楼門に掲げられた「敵国降伏」の文字のインパクトは凄まじいものがありますが、これは決して「力でねじ伏せる」という意味ではありません。「徳の力をもって、相手が自ら降伏する真の勝利」を解いた言葉だと知り、その深い教えに思わず頷いてしまいました。

八幡宮は全国でも特に多い神社ですが、九州を巡っていると、応神天皇の母である「神功皇后(じんぐうこうごう)」をお祀りする神社が本当に多いなと感じます。

 

 

 

 

 

 

 

 

 

寄り道:福岡の街で見かける「鯛」のルーツ「十日恵比須神社」

福岡のご飯屋さんに入ると、高い確率で目にする「鯛の置物」。 縁起の良い赤い「目出鯛(めでたい)」と、商売繁盛を願う黒い「黒字になる鯛」の2種類があり、気になっていたのですが、その授与元である十日恵比須神社が隣駅にあると知り、寄り道してみることにしました。

 

 

 

 

 

 

ここは官庁街の中にポツンと現れる、まさに都会のオアシス。澄んだ心地よい空気が流れていました。

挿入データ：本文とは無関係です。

Lemma genesis_state st rt config ldb (pr : native_provider P ldb) root st' pr' :
  empty_state (ProverStorage.db st) → ProverStorage.version st = 0 →
  StfBlueprint.init_chain (H:=R) true rt st config pr = Ret (root, st', pr') →
  DbTransaction.db (ProverStorage.db st') = DbTransaction.db (ProverStorage.db st) ∧
  has_version (ProverStorage.db st') 1 ∧
  ∃ hist mh, state_inv K (ProverStorage.db st') 1 hist ∧ stores (node_of (ProverStorage.db st')) 1 root mh ∧ hashes K mh (hist 1).
Proof.
  intros He Hv Hg. unfold StfBlueprint.init_chain in Hg. destruct (run true _ _) as [r w] eqn:Hrun.
  apply bind_Ret in Hg as (a & -> & Hg). pose proof (genesis_writes_keys _ _ _ _ _ _ _ Hrun) as Hlog.
  destruct (StateCheckpoint.freeze _) as [[log wit] cp]. cbn [fst] in Hlog.
  apply bind_Ret in Hg as ([[[[tr u] diff] s1] wit1] & Hup & Hg). apply update_must_succeed_Ret in Hup.
  destruct (run true (finalize_hook _ _) _) as [r' w']. apply bind_Ret in Hg as (a' & _ & Hg).
  destruct (StateCheckpoint.freeze_non_provable _) as [acc_log cp']. destruct (StateCheckpoint.freeze_offchain _) as [[off wit2] cp2].
  apply bind_Ret in Hg as (s2 & Hc & Hg). cbv [mret outcome_mret] in Hg. injection Hg as <- <- _.
  cbn [StfBlueprint.compute_state_update storage_commit ProverStorage.prover_storage_update] in Hup, Hc.
  destruct (ProverStorage.init_tree st) as [st0|e|why] eqn:Hinit; cycle 1.
  { unfold ProverStorage.compute_state_update, mbind, ST_mbind, lift in Hup. by rewrite Hinit in Hup. }
  { unfold ProverStorage.compute_state_update, mbind, ST_mbind, lift in Hup. by rewrite Hinit in Hup. }
  destruct (init_tree_empty _ _ He Hv Hinit) as (Hi & Hv0 & Hdb0).
  rewrite (compute_after_init _ st0) in Hup; [|done|eapply init_tree_stored; [exact Hi|lia]].
  destruct (compute_accepted K K_short K_inj _ _ _ _ _ _ _ _ _ _ _ Hi ltac:(lia) ltac:(lia) Hlog Hup)
    as (-> & _ & mh & Hst & Hh & Hu). rewrite Hv0 in *.
  assert (Forall (λ kv, K kv.1) (ReadWriteLog.iter_ordered_writes log)) as Hkeys
    by (eapply list.Forall_impl; [exact Hlog|]; by intros ? []).
  destruct (commit_inv K K_short K_inj _ _ _ _ _ _ _ _ _ _ Hi Hv0 ltac:(lia) Hlog (log_writes_NoDup _) Hh Hu Hc)
    as (Hi' & _ & Hst' & _).
  split_and!.
  - destruct (commit_keeps_db _ _ _ _ _ Hc) as [-> _]. done.
  - change 1 with (0 + 1). eapply commit_has_version; [exact Hi|exact Hv0|lia|exact Hkeys|exact K_inj|exact K_short|exact Hu|exact Hc].
  - eexists _, _. split_and!; [exact Hi'|exact Hst'|]. cbn. by apply hashes_apply_batch.
Qed.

祀られているのは、えびす様(事代主大神)と、その父神様であるだいこく様(大国主大神)。 神社や神様についてはまだまだ勉強を始めたばかりですが、こうした神様の親子関係や由来を知った上で参拝すると、少しだけ神様とお近づきになれたような嬉しい気持ちになりますね。

 

 

2社目:全国2,129社のルーツ!筑前國一之宮「住吉神社」

十日恵比須神社から博多駅まで地下鉄で戻り、そこから歩いて筑前國一之宮である住吉神社へ向かいました。

 

 

 

 

 

 

大阪の住吉大社、下関の住吉神社と並び「日本三大住吉」と称されるこちらの神社は、なんと全国に2,129社ある住吉神社の中で「最初の神社(発生の地)」とされています。

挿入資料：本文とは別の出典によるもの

(** [sampled] is what [should_prove] draws. *)
Definition try_proving (mode : PartitionMode) (with_sampling sampled : bool) (now_v7 : nat -> Uuid) :
    ST Prover string (list Uuid) := λ s,
  if pv_proving_paused s then (Ret [], s)
  else if with_sampling && negb sampled then (Ret [], s)
  else
    (commitments ← with_prover_ledger (on_ledger LedgerDB.get_prover_pending_commitments);
     match commitments with
     | [] => mret []
     | _ =>
         partitions ← with_sync_target (λ ledger_db,
           create_partitions FORKS max_commitments_per_proof ledger_db commitments mode);
         match partitions with
         | [] => mret []
         | _ =>
             job_ids ← prove_partitions now_v7 partitions;
             _ ← lift (assert_that "received empty jobs list" (negb (bool_decide (job_ids = []))));
             mret job_ids
         end
     end) s.

(** *** Jobs *)

Definition extract_proof_output (proof : Proof_t) : outcome string BatchProofCircuitOutput :=
  output ← expect "Failed to extract batch proof output" (journal ← extract_raw_output proof; deserialize_output journal);
  fork ← fork_from_block_number FORKS (last_l2_height output);
  code_commitment ← expect "Proof public input must contain valid spec id" (code_commitments_by_spec (spec_id fork));
  _ ← assert_that "Failed to verify proof with job_id" (zk_verify proof code_commitment (network_to_dev_mode network));
  mret output.

(** [watch_proving_jobs]: the proof of a job is there, and later its transaction. *)
Definition proving_job_finished (job_id : Uuid) (proof : Proof_t) : ST Rocks string unit :=
  output ← lift (extract_proof_output proof);
  must_write (LedgerDB.put_proof_by_job_id job_id proof output).
Definition proof_submitted (job_id : Uuid) (tx_id : bytes) : ST Rocks string unit :=
  must_write (LedgerDB.finalize_proving_job job_id tx_id).

(** [recover_proving_sessions], with the proofs of the sessions that the service recovered; the
    result is what is submitted again. *)
Definition recover_stored (proofs : gmap Uuid Proof_t) (job_id : Uuid) : ST Rocks string (gmap Uuid Proof_t) :=
  match proofs !! job_id with
  | Some _ => mret proofs
  | None =>
      stored_proof ← (λ db, (expect_ok "Should get proof by job id" (LedgerDB.get_proof_by_job_id job_id db), db));
      stored_proof ← lift (expect "Proof of job must exist" stored_proof);
      _ ← lift (assert_that "Got pending l1 submission job which contains l1 tx id" (bool_decide (bp_l1_tx_id stored_proof = None)));
      mret (<[job_id := bp_proof stored_proof]> proofs)
  end.
Fixpoint recover_all (proofs : gmap Uuid Proof_t) (job_ids : list Uuid) : ST Rocks string (gmap Uuid Proof_t) :=
  match job_ids with
  | [] => mret proofs
  | job_id :: rest => proofs ← recover_stored proofs job_id; recover_all proofs rest
  end.
Definition recover_proving_sessions (recovered : list (Uuid * Proof_t)) : ST Rocks string (gmap Uuid Proof_t) :=
  _ ← for_each recovered (λ '(job_id, proof), proving_job_finished job_id proof);
  let proofs := foldl (λ m '(job_id, proof), <[job_id := proof]> m) ∅ recovered in
  job_ids ← (λ db, (expect_ok "Should get pending l1 jobs" (LedgerDB.get_pending_l1_submission_jobs db), db));
  recover_all proofs job_ids.

(** *** Signals and requests *)

Inductive ProverRequest := Pause | Prove (mode : PartitionMode) | CreateInput (mode : PartitionMode) (commitments : list SequencerCommitment).

(** An error is logged; the answer of a request goes to the one who sent it. *)
Definition log_error {A} (m : ST Prover string A) : ST Prover string (option A) := λ s,
  match m s with
  | (Ret a, s') => (Ret (Some a), s')
  | (Err _, s') => (Ret None, s')
  | (Panic why, s') => (Panic why, s')
  end.

Definition l1_signal (sampled : bool) (now_v7 : nat -> Uuid) : ST Prover string (option (list Uuid)) :=
  log_error (try_proving ModeNormal true sampled now_v7).

Definition l2_signal (l2_height : Z) (sampled : bool) (now_v7 : nat -> Uuid) : ST Prover string (option (list Uuid)) := λ s,
  match pv_sync_target_l2_height s with
  | None => (Ret None, s)
  | Some target =>
      if l2_height <? target then (Ret None, s) else log_error (try_proving ModeNormal true sampled now_v7) s
  end.

Definition pause : ST Prover string unit := λ s,
  (Ret tt, mkProver (pv_syncer s) (pv_queried s) true (pv_sync_target_l2_height s) (pv_started s)).

Fixpoint raw_inputs (partitions : list Partition) : ST Prover string (list bytes) :=
  match partitions with
  | [] => mret []
  | partition :: rest =>
      input ← prepare_input partition;
      parts ← lift (into_v3_parts input);
      inputs ← raw_inputs rest;
      mret (encode_parts parts :: inputs)
  end.
Definition create_input (mode : PartitionMode) (commitments : list SequencerCommitment) :
    ST Prover string (option (list bytes)) :=
  log_error (partitions ← with_sync_target (λ ledger_db, create_partitions FORKS max_commitments_per_proof ledger_db commitments mode);
             raw_inputs partitions).

(** *** RPC *)

(** [set_commitments] of [rpc.rs]: the operator overrides a commitment. *)
Definition set_commitment (l1_height : Z) (commitment : SequencerCommitment) : ST Rocks string unit :=
  _ ← ledger_write (LedgerDB.put_commitment_by_index commitment);
  _ ← ledger_write (LedgerDB.put_commitment_index_by_l1 (mkSlotNumber l1_height) (index commitment));
  ledger_write (LedgerDB.put_prover_pending_commitment (index commitment)).

(** [retry_proving_job] up to the request to prove. *)
Definition forget_proving_job (job_id : Uuid) : ST Rocks string (list Z) :=
  indices ← on_ledger (LedgerDB.get_commitment_indices_by_job_id job_id);
  indices ← lift (ok_or "Job ID not found" indices);
  let commitment_indices := merge_sort Z.le indices in
  _ ← ledger_write (LedgerDB.remove_proving_job_by_id job_id);
  _ ← for_each commitment_indices (λ index, ledger_write (LedgerDB.put_prover_pending_commitment index));
  mret commitment_indices.
Definition retry_proving_job (job_id : Uuid) (now_v7 : nat -> Uuid) : ST Prover string Uuid :=
  commitment_indices ← with_prover_ledger (forget_proving_job job_id);
  _ ← try_proving ModeNormal false false now_v7;
  first ← lift (expect "index out of bounds" (commitment_indices !! 0%nat));
  new_id ← with_prover_ledger (on_ledger (LedgerDB.get_job_id_by_commitment_index first));
  lift (ok_or "New job ID not found" new_id).
End proving.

祭神は底筒男命・中筒男命・表筒男命の「住吉三神」。古くから航海安全や厄除けの神として信仰されてきました。

広い境内には数多くの摂社・末社が点在しており、歩いているだけで「自分の推し神様」が見つかりそうな魅力にあふれています。先ほどの筥崎宮の重厚さとはまた一味違う、包み込まれるような心地よさがありました。

 

 

 

 

 

 

 

おわりに:知れば知るほど、神社巡りは面白い

今回の福岡三社参りは、アクセスも良く、歴史の深さと街の賑やかさを同時に味わえる最高の気分転換になりました。

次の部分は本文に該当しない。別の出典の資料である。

Lemma blocks_in_run start n blocks :
  (∀ h, start ≤ h < start + Z.of_nat n → is_Some (m !! mkL2BlockNumber h)) →
  Forall2 (λ sb b, stored_try_into sb = Ret b) (blocks_in m start n) blocks →
  chain_run start blocks ∧ length blocks = n ∧ blk_hash <$> blocks = sb_hash <$> blocks_in m start n.
Proof.
  revert start blocks. induction n as [|n IH]; intros start blocks Hall Hf.
  { cbn in Hf. apply Forall2_nil_inv_l in Hf as ->. split_and!; [|done|done]. by intros []. }
  destruct (Hall start) as [sb Hsb]; [lia|]. rewrite (blocks_in_S _ _ _ sb) in * by done.
  apply Forall2_cons_inv_l in Hf as (b & blocks' & Hb & Hf & ->).
  destruct (IH (start + 1) blocks') as (Hr & Hl & Hh); [intros h Hh; apply Hall; lia|done|]. split_and!.
  - apply chain_run_cons. split; [by exists sb|done].
  - cbn. by rewrite Hl.
  - rewrite !fmap_cons, Hh. f_equal. by apply stored_hash.
Qed.

Lemma chain_range start end_ blocks :
  0 < start < 2 ^ 64 → 0 ≤ end_ ≤ head → LedgerDB.get_l2_block_range start end_ ledger_db = Ret blocks →
  start ≤ end_ + 1 ∧ blocks = blocks_in m start (Z.to_nat (end_ + 1 - start)) ∧
  ∀ h, start ≤ h < start + Z.of_nat (Z.to_nat (end_ + 1 - start)) → is_Some (m !! mkL2BlockNumber h).
Proof.
  intros Hs He Hr. assert (∀ h, start ≤ h ≤ end_ → is_Some (m !! mkL2BlockNumber h)) as Hall.
  { intros h Hh. apply Hsynced. lia. }
  apply (get_range_Ret _ m) in Hr as [Hle ->]; [|apply Hsynced|done|lia|done]. split_and!; [done|done|].
  intros h Hh. apply Hall. lia.
Qed.

Lemma commitment_blocks start c next blocks :
  0 < start < 2 ^ 64 → 0 ≤ l2_end_block_number c ≤ head →
  blocks_of_commitment ledger_db start c = Ret (next, blocks) →
  next = l2_end_block_number c + 1 ∧ start + Z.of_nat (length blocks) = next ∧ blocks ≠ [] ∧ chain_run start blocks ∧
  rs_root sha256 (blk_hash <$> blocks) = Some (merkle_root c).
Proof.
  intros Hs He Hb. unfold blocks_of_commitment in Hb. apply bind_Ret in Hb as (stored & Hr & Hb).
  apply bind_Ret in Hb as (last & Hlast%expect_Ret & Hb). apply bind_Ret in Hb as ([] & _ & Hb).
  apply bind_Ret in Hb as (root & Hroot%expect_Ret & Hb). apply bind_Ret in Hb as ([] & Heq & Hb).
  apply bind_Ret in Hb as (blocks' & Hinto & Hb). cbv [mret outcome_mret] in Hb. injection Hb as <- ->.
  apply assert_Ret, bool_decide_eq_true in Heq. apply map_outcome_Ret in Hinto.
  destruct (chain_range _ _ _ Hs He Hr) as (Hle & -> & Hall). destruct (blocks_in_run _ _ _ Hall Hinto) as (Hrun & Hlen & Hh).
  unfold u64_add. rewrite wrap_small by (unfold in_width; lia). split_and!; [done|lia| |done|by rewrite Hh, Hroot, Heq].
  intros ->. apply Forall2_nil_inv_r in Hinto. by rewrite Hinto in Hlast.
Qed.

(** *** One block *)

Context `{Borsh (L2Block * Witness.t * Witness.t)} `{!BorshRoundTrip (L2Block * Witness.t * Witness.t)}.
Abbreviation proofs := (ledger_proofs ledger_db).

Lemma same_tree v r r' mh mh' :
  stores (node_of (state_db_of s)) v r mh → stores (node_of (state_db_of s)) v r' mh' → r = r'.
Proof.
  intros Hr Hr'. pose proof (sy_state _ _ _ _ _ _ _ _ _ _ Hsynced) as Hi.
  assert (serves_nodes (ProverStorage.reader (state_db_of s)) (node_of (state_db_of s))) as Hn
    by (eapply reader_serves_nodes; apply Hi).
  pose proof (stores_root _ _ _ _ _ Hr Hn) as Heq. rewrite (stores_root _ _ _ _ _ Hr' Hn) in Heq. by injection Heq.
Qed.

Lemma root_hash_inj (r r' : StorageRootHash) : root_hash r = root_hash r' → r = r'.
Proof. destruct r, r'. cbn. by intros ->. Qed.

(** The fork of the circuit is that of the host. *)
Lemma circuit_fork h fm f :
  fork_manager_at FORKS (h - 1) fm → 1 ≤ h → fork_from_block_number (Some FORKS) h = Ret f →
  ∃ fm', ForkManager.register_block h fm = Ret fm' ∧ ForkManager.active_fork fm' = Ret f ∧ fork_manager_at FORKS h fm'.
Proof.
  intros Hat Hh Hf. pose proof Hat as (Hforks & Hhs & Ha). replace (h - 1 + 1) with h in Ha by lia.
  destruct (register_block_active fm h) as (fm' & Hr & _); [by rewrite Hforks|by rewrite Hforks|done|by rewrite Hforks|].
  exists fm'. split; [done|]. pose proof Hr as Hr'. replace h with (h - 1 + 1) in Hr' at 1 by lia.
  apply (register_next _ forks_ok forks_some forks_len) in Hr' as (_ & Hat' & Hact); [|done|lia].
  replace (h - 1 + 1) with h in * by lia. split; [|done]. unfold fork_from_block_number in Hf. cbn in Hf.
  apply expect_Ret in Hf. destruct (ForkManager.active_fork fm') as [f'|e|why] eqn:Hf'.
  - specialize (Hact f' eq_refl). congruence.
  - exfalso. unfold ForkManager.active_fork in Hf'. by destruct (ForkManager.forks fm' !! ForkManager.active_fork_idx fm').
  - exfalso. unfold ForkManager.active_fork in Hf'. destruct Hat' as (Hff & _ & Hat').
    destruct (ForkManager.forks fm' !! ForkManager.active_fork_idx fm') eqn:Hl; [done|].
    rewrite Hff in Hl. by destruct Hat' as [(g & Hg & _)|(g & Hg & _)]; rewrite Hg in Hl.
Qed.

(** The loop of the circuit before block [h], and the host's. *)
Record matches (h : Z) (g : generation (H:=R)) (rt : RT (Runtime:=R')) (l : loop_state (H:=R') (P:=P)) : Prop := {
  mt_rt : lp_rt l = rt;
  mt_root : lp_root l = gn_state_root g;
  mt_state_log : lp_state_log l = gn_state_log g;
  mt_offchain_log : lp_offchain_log l = gn_offchain_log g;
  mt_height : lp_height l = h;
  mt_prev x : lp_prev_hash l = Some x → x = hash_at m (h - 1);
  mt_forks : fork_manager_at FORKS (h - 1) (lp_fork_manager l)
}.

(** What the host ran, and that the circuit runs it. *)
Record host_block (h : Z) (g : generation (H:=R)) (b : L2Block) (g' : generation (H:=R)) (w ow : Witness.t)
    (res : L2BlockResult ProverStorage.t) (f : Fork) (hs : list Z) : Prop := {
  hb_fork : fork_from_block_number (Some FORKS) h = Ret f;
  hb_run : StfBlueprint.apply_l2_block (H:=R) true (spec_id f) key (gn_state_root g)
    (ProverStorageManager.create_storage_for_l2_height storage_manager h) (gn_state_log g) (gn_offchain_log g)
    Witness.default Witness.default b (gn_rt g) (gn_queried g : native_provider P proofs) = Ret (res, gn_rt g', gn_queried g');
  hb_root : final_root (state_root_transition res) = roots h ∧ gn_state_root g' = roots h;
  hb_logs : hs = [] ∧ gn_state_log g' = Some (res_state_log res) ∧ gn_offchain_log g' = Some (res_offchain_log res) ∨
    ∃ log olog, hs = [h] ∧ gn_state_log g' = Some log ∧ gn_offchain_log g' = Some olog ∧
      ReadWriteLog.prune_half (res_state_log res) = Ret log ∧ ReadWriteLog.prune_half (res_offchain_log res) = Ret olog;
  hb_heights : gn_cache_prune_l2_heights g' = gn_cache_prune_l2_heights g ++ hs;
  hb_witness : w = res_block_witness res ∧ ow = res_offchain_witness res
}.

Lemma replay_Ret h g b g' w ow :
  chain_block h b → replay_l2_block (P:=P) (Some FORKS) key ledger_db storage_manager g b = Ret (g', (w, ow)) →
  ∃ res f hs, host_block h g b g' w ow res f hs.
Proof.
  intros Hb Hr. destruct (chain_block_facts _ _ Hb) as (_ & Hh & _ & _ & Hsr & _). unfold replay_l2_block in Hr. rewrite Hh in Hr.
  apply bind_Ret in Hr as (f & Hf & Hr). apply bind_Ret in Hr as ([[res rt] queried] & Happ%map_err_Ret & Hr).
  apply bind_Ret in Hr as ([] & Hroot & Hr). apply assert_Ret, bool_decide_eq_true in Hroot. rewrite Hsr in Hroot.
  apply root_hash_inj in Hroot. apply bind_Ret in Hr as ([[log olog] heights] & Hl & Hr).
  cbv [mret outcome_mret] in Hr. injection Hr as <- <- <-. exists res, f.
  destruct (MAX_WITNESS_CACHE_SIZE <? _).
  - apply bind_Ret in Hl as (log' & Hp%expect_ok_Ret & Hl). apply bind_Ret in Hl as (olog' & Hp'%expect_ok_Ret & Hl).
    cbv [mret outcome_mret] in Hl. injection Hl as <- <- <-. exists [h]. split; try done. right. by exists log', olog'.
  - cbv [mret outcome_mret] in Hl. injection Hl as <- <- <-. exists []. split; try done; [by left|by rewrite app_nil_r].
Qed.

(** The host's run, from its witness in the circuit. *)
Lemma host_block_replays h g b g' w ow res f hs rt :
  chain_block h b → gn_state_root g = roots (h - 1) → rt_rel (gn_rt g) rt → host_block h g b g' w ow res f hs →
  init_root (state_root_transition res) = roots (h - 1) ∧ ∃ rt1 qs, rt_rel (gn_rt g') rt1 ∧
    ask_native (P:=P) proofs qs (gn_queried g) = (Ret tt, gn_queried g') ∧ Forall (λ q, q_l2_height q = h) qs ∧
    ∀ z z' : zk_provider P, ask_zk (P:=P) qs z = (Ret tt, z') → ∃ res',
      StfBlueprint.apply_l2_block (H:=R') false (spec_id f) key (gn_state_root g) mkZkStorage (gn_state_log g)
        (gn_offchain_log g) w ow b rt z = Ret (res', rt1, z') ∧ same_result res res'.
Proof.
  intros Hb Hroot Hrt [_ Hrun _ _ _ [-> ->]]. destruct (chain_block_facts _ _ Hb) as (Hr & Hh & _).
  pose proof (blocks_write_keys _ _ _ _ _ _ _ _ _ _ _ _ Hrun) as Hlog.
  destruct (block_replay K K_short K_inj proofs _ _ _ _ (head + 1) hist _ _ _ _ rt _ _ _ _ Hrun Hrt)
    as ((mh & u & acc & Hst & _) & rt1 & qs & Hrt1 & Hn & Hq & Hz); [apply Hsynced|cbn; lia|cbn; lia|done|].
  split.
  - destruct (roots_stored (h - 1)) as (mh' & Hst' & _); [lia|]. replace (h - 1 + 1) with h in Hst' by lia.
    eapply same_tree; [exact Hst|exact Hst'].
  - exists rt1, qs. split_and!; [done|done|by rewrite Hh in Hq|done].
Qed.

Lemma read_encoded {A} `{BorshRoundTrip A} (a : A) rest : typed a = true → read_from_host (E:=string) (to_vec a ++ rest) = Ret (a, rest).
Proof. intros Ha. unfold read_from_host. by rewrite deserialize_to_vec. Qed.

Lemma next_if_pruned h hs rest :
  hs = [] ∨ hs = [h] → (∀ x, hd_error rest = Some x → h < x) → next_if_eq h (hs ++ rest) = (bool_decide (hs = [h]), rest).
Proof.
  intros [->| ->] Hr; cbn.
  - destruct rest as [|x rest]; [done|]. specialize (Hr x eq_refl). cbn. destruct (Z.eqb_spec x h); [lia|done].
  - by rewrite Z.eqb_refl, bool_decide_eq_true_2.
Qed.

知識ゼロで訪れるのも良いですが、少しだけ背景を調べてから参拝すると、境内での見え方がガラリと変わります。運気を上げたい方はもちろん、日常から少し離れてリフレッシュしたい方にも心からおすすめしたいルートです。

福岡の美味しいグルメやショッピングを楽しみつつ、無事に一の宮巡拝の足跡を刻むことができました。 次はどの土地の神様にご挨拶に行こうか、今から楽しみです!